Who are you? & then some


Well, I’ve decided that since my blog has had over a couple thousand hits in the past month and a half, I ask out of pure curiosity, who are you?  Feel free to either comment on this post or email me (hungryfortsh@gmail.com)– ask me questions, tell me about yourself, rant about your thyroid condition!  Tell me what you like about the blog, what could be improved on, and what you’d like to see in the future!


Today, for the first time in weeks, I was able to reduce the Ibuprofen by 2 pills!  My liver is beyond delighted!  I can’t really notice a difference in the swelling from subtracting 2 pills from my daily regiment, so I am hoping to get it further and further down.  Although the swelling is going down, there is some new thing hanging out right below my scar on the left side of my neck… I named it Thyknife, and it, as its name offers, feels like one of those slim pumpkin cutting knives has been wedged into my neck and is occasionally wriggled and tugged at.  I took a picture just for reference- but Thyknife doesn’t look ANYWHERE near as menacing as it actually feels.


Well, I’m off to pick a fight with that ‘lil mofo!  More later.


7 Responses to “Who are you? & then some”

  1. Wow… I am overwhelmingly disturbed by a few random similarities we have… No really… starting with the gyno telling you you had a lump in your neck, you being in pittsburgh and packing up for germany (except i went last year to hamburg)… did you do the thyca support group at upmc presby? I even have the “dude, where’s my thyroid?” shirt…

    Very weird. I look forward to reading more!


  2. 2 Ofira Roll

    wish you luck powerful young lady :) admire you from far away…

  3. 3 misscaterina

    I was browsing blogs and wanted to say – your scar looks amazing!
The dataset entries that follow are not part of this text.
(* ===== verification/StackFlow.v ===== *)
(** * The StackFlow node framework
    (infra-controller/include/StackFlow.h, infra-controller/src/StackFlow.cpp)

    RPC actions enqueue events, the event loop dispatches them to the virtual
    functions of the derived class ([StackFlowUnit]).  The queue is
    eventpp::EventQueue: [process] takes out what is queued and calls the
    listener of each event in order.  The event loop is a thread of its own; its
    turns are the steps [even_loop] makes, and an exception that leaves it ends
    the process. *)

From S2P Require Import Prelude.
From S2P Require Import CStdlib.
From S2P Require Import PzmqData.
From S2P Require Import StackFlowUtil.
From S2P Require Import Json.
From S2P Require Import Pzmq.
From S2P Require Import UnitCall.
From S2P Require Import Node.
From S2P Require Import LlmChannel.
Import PzmqData StackFlowUtil Json Pzmq Node LlmChannel.

Module StackFlow.
Definition None_text : bytes := str "None".

Section Base.
Context `{Zmq K, Attempts, Hashing, !Clock K, JsonLib} {U X : Type}.
Abbreviation MN := (M (node K U X)).

(** ** Replies *)
Definition send (object : bytes) (data : jvalue) (error_msg work_id zmq_url : bytes) : MN Z :=
  let* n := get in
  let* now := zq (zcall sys_time) in
  let* out_body := reply_body (request_id_ n) work_id now object data error_msg in
  with_url (if bool_decide (zmq_url = []) then out_zmq_url_ n else zmq_url) ZMQ_PUSH (λ p,
    let* out := dump out_body in
    zq (Pzmq.send_data p (out ++ [char_of 10]))).

(** [send("None", "None", error_body, work_id)]: the object converts to
    [std::string] implicitly. *)
Definition send_error (code : Z) (message work_id : bytes) : MN unit :=
  let* error_msg := to_std_string (error_object code message) in
  send None_text (JString None_text) error_msg work_id [] ;;; ret tt.

(** The virtual functions of the base class. *)
Definition not_have_unit_action (work_id : bytes) : MN unit :=
  send_error (-18) (str "not have unit action!") work_id.
Definition base_setup (work_id object data : bytes) : MN Z := not_have_unit_action work_id ;;; ret (-1).
Definition base_exit (work_id object data : bytes) : MN Z := not_have_unit_action work_id ;;; ret 0.
Definition base_pause (work_id object data : bytes) : MN unit := not_have_unit_action work_id.
Definition base_taskinfo (work_id object data : bytes) : MN unit := not_have_unit_action work_id.

(** ** The channels of the node *)
Definition get_channel (workid : Z) : MN (option ptr) :=
  let* n := get in at_ (llm_task_channel_ n !! workid).
Definition get_channel_named (workid : bytes) : MN (option ptr) :=
  let* _work_id_num := sample_get_work_id_num workid in get_channel _work_id_num.

(** [llm_task_channel_[n] = c]. *)
Definition set_channel (i : Z) (c : ptr) : MN unit :=
  let* n := get in
  modify (λ n, let m := llm_task_channel_ n in {| n with llm_task_channel_ := <[i := Some c]> m |}) ;;;
  if llm_task_channel_ n !! i is Some (Some old) then llm_channel_dtor old else ret tt.
(** [llm_task_channel_[i].reset(); llm_task_channel_.erase(i)]. *)
Definition erase_channel (i : Z) : MN unit :=
  let* n := get in
  (if llm_task_channel_ n !! i is Some (Some old) then llm_channel_dtor old else ret tt) ;;;
  modify (λ n, let m := llm_task_channel_ n in {| n with llm_task_channel_ := delete i m |}).

(** ** Calls to the unit manager *)

(** The callback of [sys_register_unit]: the packed work id number and URLs. *)
Definition register_reply (pzmg_msg : pzmq_data) : MN (bytes * bytes * bytes) :=
  let* str_port := get_param pzmg_msg 1 [] in
  let* out_port := get_param pzmg_msg 0 str_port in
  let* inference_port := get_param pzmg_msg 1 str_port in
  let* str_port := get_param pzmg_msg 0 [] in
  ret (str_port, out_port, inference_port).

Definition sys_register_unit (unit_name : bytes) : MN Z :=
  let* r := UnitCall.unit_call_with (str "sys") (str "register_unit") unit_name register_reply in
  let '(str_port, out_port, inference_port) := default ([], [], []) r in
  let* work_id_number := stoi str_port in
  let* n := get in
  let* c := llm_channel_ctor out_port inference_port (unit_name_ n) in
  set_channel work_id_number c ;;;
  ret work_id_number.

Definition sys_release_unit (work_id_num : Z) (work_id : bytes) : MN bool :=
  let* n := get in
  let* '(_work_id, _work_id_num) :=
    if bool_decide (work_id = []) then ret (sample_get_work_id work_id_num (unit_name_ n), work_id_num)
    else let* i := sample_get_work_id_num work_id in ret (work_id, i) in
  UnitCall.unit_call (str "sys") (str "release_unit") _work_id ;;;
  erase_channel _work_id_num ;;;
  ret false.

(** The template of the header, for an [int] and for a text. *)
Definition release_call (_work_id : bytes) (_work_id_num : Z) : MN bool :=
  UnitCall.with_local (str "sys") (λ p,
    call_rpc_action p (str "release_unit") _work_id (λ _, ret tt) ;;;
    erase_channel _work_id_num ;;; ret false).
Definition sys_release_unit_num (workid : Z) : MN bool :=
  let* n := get in release_call (sample_get_work_id workid (unit_name_ n)) workid.
Definition sys_release_unit_named (workid : bytes) : MN bool :=
  let* i := sample_get_work_id_num workid in release_call workid i.

(** The body is empty: the function does not return. *)
Definition sys_sql_select (key : bytes) : MN bytes := crash Undefined.
Definition sys_sql_set (key val : bytes) : MN unit :=
  let* b := set_field (str "key") (JString key) JNull in
  let* b := set_field (str "val") (JString val) b in
  let* text := dump b in
  UnitCall.unit_call (str "sys") (str "sql_set") text ;;; ret tt.
Definition sys_sql_unset (key : bytes) : MN unit :=
  UnitCall.unit_call (str "sys") (str "sql_unset") key ;;; ret tt.

(** ** The event queue *)
Definition enqueue (e : LOCAL_EVENT) (arg : option pzmq_data) : MN unit :=
  modify (λ n, let q := event_queue_ n in {| n with event_queue_ := q ++ [(e, arg)] |}).

Definition _rpc_setup (data : pzmq_data) : MN bytes := enqueue EVENT_SETUP (Some data) ;;; ret None_text.
Definition _rpc_exit (data : pzmq_data) : MN bytes := enqueue EVENT_EXIT (Some data) ;;; ret None_text.
Definition _rpc_pause (data : pzmq_data) : MN bytes := enqueue EVENT_PAUSE (Some data) ;;; ret None_text.
Definition _rpc_taskinfo (data : pzmq_data) : MN bytes := enqueue EVENT_TASKINFO (Some data) ;;; ret None_text.

(** The closures registered by the constructor. *)
Definition run_action (a : rpc_action) (data : pzmq_data) : MN bytes :=
  match a with
  | Rpc_setup => _rpc_setup data
  | Rpc_exit => _rpc_exit data
  | Rpc_pause => _rpc_pause data
  | Rpc_taskinfo => _rpc_taskinfo data
  end.
End Base.

Section Virtual.
Context `{Zmq K, Attempts, Hashing, !Clock K, JsonLib} {U X : Type} `{!StackFlowUnit K U X}.
Abbreviation MN := (M (node K U X)).

(** ** The requests *)
Definition setup (zmq_url raw : bytes) : MN Z :=
  let* n := get in
  let* workid_num := sys_register_unit (unit_name_ n) in
  let work_id := unit_name_ n ++ str "." ++ to_string workid_num in
  let* task_channel := get_channel workid_num in
  let* c := deref task_channel in
  set_push_url c zmq_url ;;;
  let* r := sample_json_str_get raw (str "request_id") in
  upd_chan c (λ x, {| x with ch_request_id_ := r; work_id_ := work_id |}) ;;;
  let* object := sample_json_str_get raw (str "object") in
  let* data := sample_json_str_get raw (str "data") in
  let* r := unit_setup work_id object data in
  when (negb (r =? 0)) (sys_release_unit workid_num work_id ;;; ret tt) ;;;
  ret 0.

(** [try { get_channel(...)->set_push_url(zmq_url) } catch (...) {}]. *)
Definition try_push_url (work_id zmq_url : bytes) : MN unit :=
  try_catch
    (let* i := sample_get_work_id_num work_id in
     let* task_channel := get_channel i in
     let* c := deref task_channel in
     set_push_url c zmq_url)
    (λ _, ret tt).

(** The call of a virtual function with the fields of the request. *)
Definition with_fields {A} (raw : bytes) (f : bytes → bytes → bytes → MN A) (work_id : bytes) : MN A :=
  let* object := sample_json_str_get raw (str "object") in
  let* data := sample_json_str_get raw (str "data") in
  f work_id object data.

Definition exit (zmq_url raw : bytes) : MN Z :=
  let* work_id := sample_json_str_get raw (str "work_id") in
  try_push_url work_id zmq_url ;;;
  let* r := with_fields raw unit_exit work_id in
  if r =? 0 then let* b := sys_release_unit (-1) work_id in ret (Z.b2z b) else ret 0.

Definition pause (zmq_url raw : bytes) : MN unit :=
  let* work_id := sample_json_str_get raw (str "work_id") in
  try_push_url work_id zmq_url ;;;
  with_fields raw unit_pause work_id.

Definition taskinfo (zmq_url raw : bytes) : MN unit :=
  let* work_id := sample_json_str_get raw (str "work_id") in
  try_push_url work_id zmq_url ;;;
  with_fields raw unit_taskinfo work_id.

(** ** The listeners *)
Definition _none_event (arg : option pzmq_data) : MN unit := ret tt.

(** The listeners differ in the parameter they take for the data. *)
Definition listener (data_param : Z) (handle : bytes → bytes → MN unit) (arg : option pzmq_data) : MN unit :=
  let* d := deref arg in
  let* zmq_url := get_param d 0 [] in
  let* data := get_param d data_param [] in
  let* r := sample_json_str_get data (str "request_id") in
  modify (λ n, {| n with request_id_ := r; out_zmq_url_ := zmq_url |}) ;;;
  let* n := get in
  when (negb (status_ n =? 0)) (handle zmq_url data).

Definition _setup := listener 1 (λ zmq_url data, setup zmq_url data ;;; ret tt).
Definition _exit := listener 1 (λ zmq_url data, exit zmq_url data ;;; ret tt).
(** [data] is parameter 0 again. *)
Definition _pause := listener 0 pause.
Definition _taskinfo := listener 1 taskinfo.

Definition dispatch (e : LOCAL_EVENT * option pzmq_data) : MN unit :=
  match e.1 with
  | EVENT_NONE => _none_event e.2
  | EVENT_SETUP => _setup e.2
  | EVENT_EXIT => _exit e.2
  | EVENT_PAUSE => _pause e.2
  | EVENT_TASKINFO => _taskinfo e.2
  end.

Definition process : MN unit :=
  let* n := get in
  modify (λ n, {| n with event_queue_ := [] |}) ;;;
  forM (event_queue_ n) dispatch.

(** At most [k] turns of the loop, which waits while nothing is queued: whether
    it has ended. *)
Fixpoint even_loop (k : nat) : MN bool :=
  let* n := get in
  if exit_flage_ n then ret true
  else
    match event_queue_ n, k with
    | [], _ | _, O => ret false
    | _, S k' => try_catch process (λ _, crash Terminated) ;;; even_loop k'
    end.

(** ** Construction and destruction *)
Definition StackFlow_ctor (unit_name : bytes) : MN unit :=
  let* p := zq (pzmq_lazy unit_name) in
  modify (λ n, {| n with unit_name_ := unit_name; rpc_ctx_ := Some p |}) ;;;
  zq (register_rpc_action p (str "setup") Rpc_setup) ;;;
  zq (register_rpc_action p (str "pause") Rpc_pause) ;;;
  zq (register_rpc_action p (str "exit") Rpc_exit) ;;;
  zq (register_rpc_action p (str "taskinfo") Rpc_taskinfo) ;;;
  modify (λ n, {| n with status_ := 0; exit_flage_ := false |}) ;;;
  modify (λ n, {| n with even_loop_thread_ := true; status_ := 1 |}).

(** [even_loop_thread_->join()] once [exit_flage_] is set and an event is queued:
    a thread that was [waiting] makes one more turn. *)
Definition join_even_loop (waiting : bool) : MN unit :=
  let* n := get in
  if negb (even_loop_thread_ n) then throw system_error
  else
    when waiting (try_catch process (λ _, crash Terminated)) ;;;
    modify (λ n, {| n with even_loop_thread_ := false |}).

(** [~StackFlow].  When a channel is left, [iteam->second.reset()] uses the
    element that [sys_release_unit] has just erased.  The members go last. *)
Definition StackFlow_dtor (waiting : bool) : MN unit :=
  try_catch
    (modify (λ n, {| n with exit_flage_ := true |}) ;;;
     enqueue EVENT_NONE None ;;;
     join_even_loop waiting ;;;
     let* n := get in
     match um_iter (llm_task_channel_ n) with
     | [] => ret tt
     | (first, _) :: _ => sys_release_unit first [] ;;; crash Undefined
     end)
    (λ _, crash Terminated) ;;;
  let* n := get in
  modify (λ n, {| n with rpc_ctx_ := None |}) ;;;
  release (rpc_ctx_ n).
End Virtual.

(** The closures of a node's [pzmq] objects. *)
#[global] Instance node_user `{Zmq K, Attempts, Hashing, !Clock K, JsonLib} {U X} `{!StackFlowUnit K U X} :
    ZUser rpc_action (node_callback X) (node K U X) := {
  run_rpc a _ d := run_action a d;
  run_msg cb _ d := let 'Subscriber_event_call c call := cb in subscriber_event_call c (run_call call) d;
}.
End StackFlow.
I had a thyroidectomy on Nov 17th, my incision is good, but nowhere as neat as yours. I hope you are healing well.
    – Caterina

    • Thank you!!!

      How are you healing? Are you putting any creams on? I’ve been using cocoa butter and occasionally, if it’s really cold and windy I’ll put some Vitamin E oil on before I go out so it won’t dry out (but I don’t particularly like the shine the oil gives my neck!).

  4. Hi…I stumbled in by way of the site below.
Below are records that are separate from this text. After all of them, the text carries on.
(** ** Construction *)

(** The process before [llm_llm] is built. *)
Definition blank (k : K) : node K llm_llm llm_call :=
  mkNode (mkZ k ∅ 1) ∅ 1 [] [] [] false 0 [] false None ∅ (mkLlm 0 ∅ ∅ 1 ∅ 0).

(** A node with nothing but its RPC server [p]. *)
Definition bare (k : K) (x : pzmq rpc_action (node_callback llm_call)) (name : bytes) : node K llm_llm llm_call :=
  mkNode (mkZ k {[1 := x]} 2) ∅ 1 name [] [] false 0 [] false (Some 1) ∅ (mkLlm 0 ∅ ∅ 1 ∅ 0).

Lemma wp_bare_register k x name action f (Q : Z → node K llm_llm llm_call → Prop) E :
  (zmq_fun_ x = ∅ → zmq_thread_ x = None) →
  (∀ r k' x', zmq_fun_ x' ≠ ∅ → (zmq_thread_ x' = zmq_thread_ x ∨ zmq_thread_ x' = Some None) → Q r (bare k' x' name)) →
  wpe (zq (register_rpc_action 1 action f)) Q E (bare k x name).
Proof.
  intros Hx HQ. apply wpe_zq_node. eapply wpe_mono; [apply (wp_register 1 action f x); [apply lookup_singleton_eq|exact Hx]| |done].
  intros r s' (x' & k' & -> & Hf & Hth). 
  assert (zmq_thread_ x' = zmq_thread_ x ∨ zmq_thread_ x' = Some None) as Hd by (case_decide; naive_solver).
  specialize (HQ r k' x' Hf Hd). unfold bare in HQ |- *. unfold with_pz. cbn.
  by rewrite insert_singleton_eq.
Qed.

Lemma llm_ctor_ok k : wp llm_ctor (λ _ n, node_ok 3 n) (blank k).
Proof.
  unfold llm_ctor, StackFlow_ctor, pzmq_lazy. do 7 n_step.
  match goal with |- context [mkPzmq ?h ?a ?b ?c ?d ?e ?f ?g ?u ?v] => set (x := mkPzmq h a b c d e f g u v) end.
  match goal with |- wpe _ _ _ ?w => change w with (bare k x (str "llm")) end.
  apply wp_bare_register; [done|intros _ k1 x1 Hf1 Hth1]. n_step.
  apply wp_bare_register; [done|intros _ k2 x2 Hf2 Hth2]. n_step.
  apply wp_bare_register; [done|intros _ k3 x3 Hf3 Hth3]. n_step.
  apply wp_bare_register; [done|intros _ k4 x4 Hf4 Hth4].
  assert (∀ c call, ¬ listens x4 c call) as Hx4.
  { unfold listens. intros c call. change (zmq_thread_ x) with (@None (option (node_callback llm_call))) in Hth1.
    intuition congruence. }
  unfold upd_llm, upd_unit_data. n_run. split; cbn; try done.
  - split; cbn.
    + by intros q c i (z & ? & _).
    + by intros q c i c' i' (z & ? & _).
    + by intros q z c call [<- <-]%lookup_singleton_Some ?%Hx4.
    + intros z Hz. apply lookup_singleton_None. lia.
  - vm_compute. lia.
  - by intros q z c call [<- <-]%lookup_singleton_Some ?%Hx4.
Qed.
End Messages.

(** ** The node as a transition system *)
Section Steps.
Context `{Zmq K, Attempts, !ZmqHealthy K, Hashing, !Clock K, JsonLib}.
Implicit Types n : node K llm_llm llm_call.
    I have not had any issues with my thyroid, but I did go through a cancer scare with a malignant melanoma at 33. It is surprising to hear people say ” it’s curable ” with regard to yours as if that’s supposed to make you feel better. That does nothing to address the fears and anger that go with having cancer especially at such a young age. My guess is they’re trying in some way to reassure themselves because of the fear they feel for you.

    My biggest odd comment was when my daughter’s step-mother upon hearing about my melanoma for the first time several years after being diagnosed, turned to me and said dismissively, ” Yes, but you didn’t have the deadly skin cancer…” to which I wanted to say, ” You stupid idiot, I don’t know how much more deadly you can get than malignant melanoma! ” Instead I said, “Melanoma is the deadly skin cancer.”
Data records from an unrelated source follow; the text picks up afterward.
Lemma wp_tables_start m : formatted m → wp remote_server_work (λ _ m', ok m') m.
Proof.
  intros ([_ _ (lo & hi & Hlo & Hhi & Hr1 & Hr2) Hkeys (Ho & Hrpc & Hpl & Hu & Hse & Hcx) Hcp] & Hs & Hc).
  unfold remote_server_work, SAFE_READING, SAFE_READING_uninit. m_run. rewrite Hlo, Hhi.
  exists hi. split; [done|]. cbn [default cast_int id].
  unfold resize_ports. rewrite swrap_small by (unfold INT_MAX in *; lia). rewrite (proj2 (Z.ltb_ge (hi - lo) 0)) by lia.
  unfold pzmq_lazy. m_run. rewrite Hrpc, Ho. do 4 m_step.
  match goal with |- context [mkPzmq ?h None None ∅ true None None ?s [] 3000] =>
    set (x := mkPzmq h None None ∅ true None None s [] 3000 : pzmq sys_action bus_callback) end.
  match goal with |- wpe _ _ _ ?w => set (m1 := w) end.
  assert (m1 = at_pz (z_next (m_zmq m)) x (z_kernel (m_zmq m1)) m1) as E.
  { unfold at_pz, with_pz, m1. cbn. by rewrite insert_insert_eq. }
  rewrite E. apply wp_server_register; [by left|intros _ x1 k1 Hx1].
  do 4 (m_step; apply wp_server_register; [by right|clear x1 k1 Hx1; intros _ x1 k1 Hx1]).
  m_run. clear E. unfold m1. split; unfold at_pz; cbn; rewrite ?Hse, ?Hcx; try done.
  - apply UnitTable.tables_ok_intro; cbn; rewrite ?Hu; try done.
    + split; cbn; [lia|]. rewrite Hpl. unfold zlen. rewrite length_resize. lia.
    + intros z ?. rewrite lookup_insert_ne by lia. rewrite lookup_insert_ne by lia. done.
    + intros key p Hk. by destruct (Hkeys key p).
    + intros k2 k3 p2 p3 Hk. by destruct (Hkeys k2 p2).
  - intros p y t [[_ <-]|[Hne Hy]]%lookup_insert_Some Hyt.
    + destruct Hx1 as (_ & Ht & _). congruence.
    + by rewrite lookup_insert_ne in Hy.
  - intros p y [[_ <-]|[Hne Hy]]%lookup_insert_Some Hyt; [by apply Hx1|by rewrite lookup_insert_ne in Hy].
Qed.

Lemma wp_start m : configured m → wp boot (λ _ m', ok m') m.
Proof.
  intros Hm. pose proof (cf_server _ Hm) as (s & Hs & Hsf). pose proof (cf_client _ Hm) as (c & Hc & Hcf).
  unfold boot, config_string. m_run. rewrite Hs. m_run. rewrite Hc. m_run.
  apply wp_tables_start. split; [by destruct Hm|by split].
Qed.
End Start.

(** ** The manager as a transition system *)
Section Steps.
Context {K N : Type} `{Zmq K, Attempts, !ZmqHealthy K, !Clock K, JsonLib, Simdjson, Kernel N, UserCode N, Inet, HostOrder, Hashing}.
Implicit Types m : manager K N.
Context (l r lc rc : bytes).

(** zmq and the network library move on. *)
Definition elsewhere (k : K) (w : World N) m : manager K N :=
  let z := mkZ k (z_objs (m_zmq m)) (z_next (m_zmq m)) in {| m with m_zmq := z; m_net := w |}.

(** A thread of a [pzmq] makes a turn, the network library calls back for a
    connection, or something else happens to the two libraries: zmq may do
    anything, and the network library keeps the connections that sessions
    hold. *)
Inductive manager_step m : manager K N → Prop :=
| ms_thread p y cb b m' : z_objs (m_zmq m) !! p = Some y → zmq_thread_ y = Some cb → next_ok y m →
    zmq_event_loop 1 p cb m = Ret b m' → manager_step m m'
| ms_connection (conn : ptr) m' : linked (m_net m) conn → onConnection conn m = Ret tt m' → manager_step m m'
| ms_message (conn : ptr) m' : linked (m_net m) conn → onMessage conn m = Ret tt m' → manager_step m m'
| ms_elsewhere k w : (∀ t s, m_sessions m !! t = Some s → linked w (conn_ s)) →
    manager_step m (elsewhere k w m).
    This was a woman with a chiropractic background and a lot of life experience and I would have thought a bit more practical knowledge and common sense than she displayed that day.

    It’s ironic that even after I discovered my cancer, I had a doctor suggest we just watch it. Prior to that several years earlier I had expressed concern to a dermatologist that I had a mole that fit the guidelines for potential problems and she too had said … ” We’ll just watch it…” It was on my back shoulder in a spot that is difficult to see and after few years had passed, I had a feeling I needed to have a look back there. So on a Christmas Eve day I took a good look at my back and knew immediately what I was looking at. It was a bit frightening later that the doctor removing it only did so because I had a meltdown in her office. After all that, the words ” We’ll just watch it …” are no longer welcome in my conversations with medical professionals

    I haven’t made my way through all your posts yet, but I will and I’ll be thinking a good thought for you.

    • Thank you so much for writing!
      I find it completely ridiculous that doctors are so extremely oblivious to things, because we are not them. I promise if a dermatologist had a malignant melanoma, they would pay more attention to their patient’s skin… same with endocrinologists– if they had thyroid cancer or a thyroid disease, they wouldn’t let us yoyo between hypo hell and hyper hell– they probably wouldn’t suggest watching something either. Medicine needs to change!

  5. 7 Syn

    Hi. I just stumbled across your blog today. I have Hashimoto’s Thyroiditis, goiter, nodules and am hypo…for more than eight years now. The last endocrinologist suggested taking my thyroid out before he’d even examined me for the first time. He was fired. I am seeing a new doctor in two weeks and am hopeful he’ll be a better doctor.